BEGIN SOURCE RECORDS

(** [try { m } finally { f }]: an error of [f] replaces the result. *)
Definition finally_ {A} (m : M A) (f : M unit) : M A :=
  fun s => let (r, s1) := m s in
           match f s1 with
           | (Ok _, s2) => (r, s2)
           | (Err e, s2) => (Err e, s2)
           end.

Definition get_fs : M fsys := fun s => (Ok (st_fs s), s).

Notation "x <- m ;; k" := (bind m (fun x => k))
  (at level 61, m at next level, right associativity).
Notation "m ;;; k" := (bind m (fun _ => k))
  (at level 61, right associativity).

Fixpoint foldM {A B} (f : B -> A -> M B) (l : list A) (b : B) : M B :=
  match l with
  | [] => ret b
  | x :: l' => b' <- f b x ;; foldM f l' b'
  end.

(** A write of the filesystem through [write_file]. *)
Definition writeFile (p : path) (c : string) : M unit :=
  fun s => match write_file (st_fs s) p c with
           | Some fs' => (Ok tt, mkState fs' (st_count s) (st_calls s)
                                         (st_log s ++ [EvWrite p c]))
           | None => (Err (JsError "ENOENT or EISDIR"), s)
           end.

(** How a removal started after the k-th command ends: [None] when
    [fs.rm] completes, [Some (msg, kept)] when it rejects with [msg]
    (EACCES, EPERM, EBUSY, ...) after removing only part of the tree. What
    decides it (permissions, open files) is not recorded on the entries. *)
Definition rm_env := nat -> path -> fsys -> option (string * list path).

(** [fs.rm(p, { recursive: true, force: true })] *)
Definition rmTree (rm : rm_env) (p : path) : M unit :=
  fun s =>
    match rm (st_calls s) p (st_fs s) with
    | None => (Ok tt, mkState (rm_rf (st_fs s) p) (st_count s) (st_calls s)
                              (st_log s ++ [EvRm p]))
    | Some (msg, kept) =>
        (Err (JsError msg),
         mkState (rm_partial (st_fs s) p kept) (st_count s) (st_calls s)
                 (st_log s ++ [EvRmFailed p msg]))
    end.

END SOURCE RECORDS

Within the records, how many lines include "Definition"? The answer is the number and nothing else.

▶ [ANSWER FOR THE TASK] 5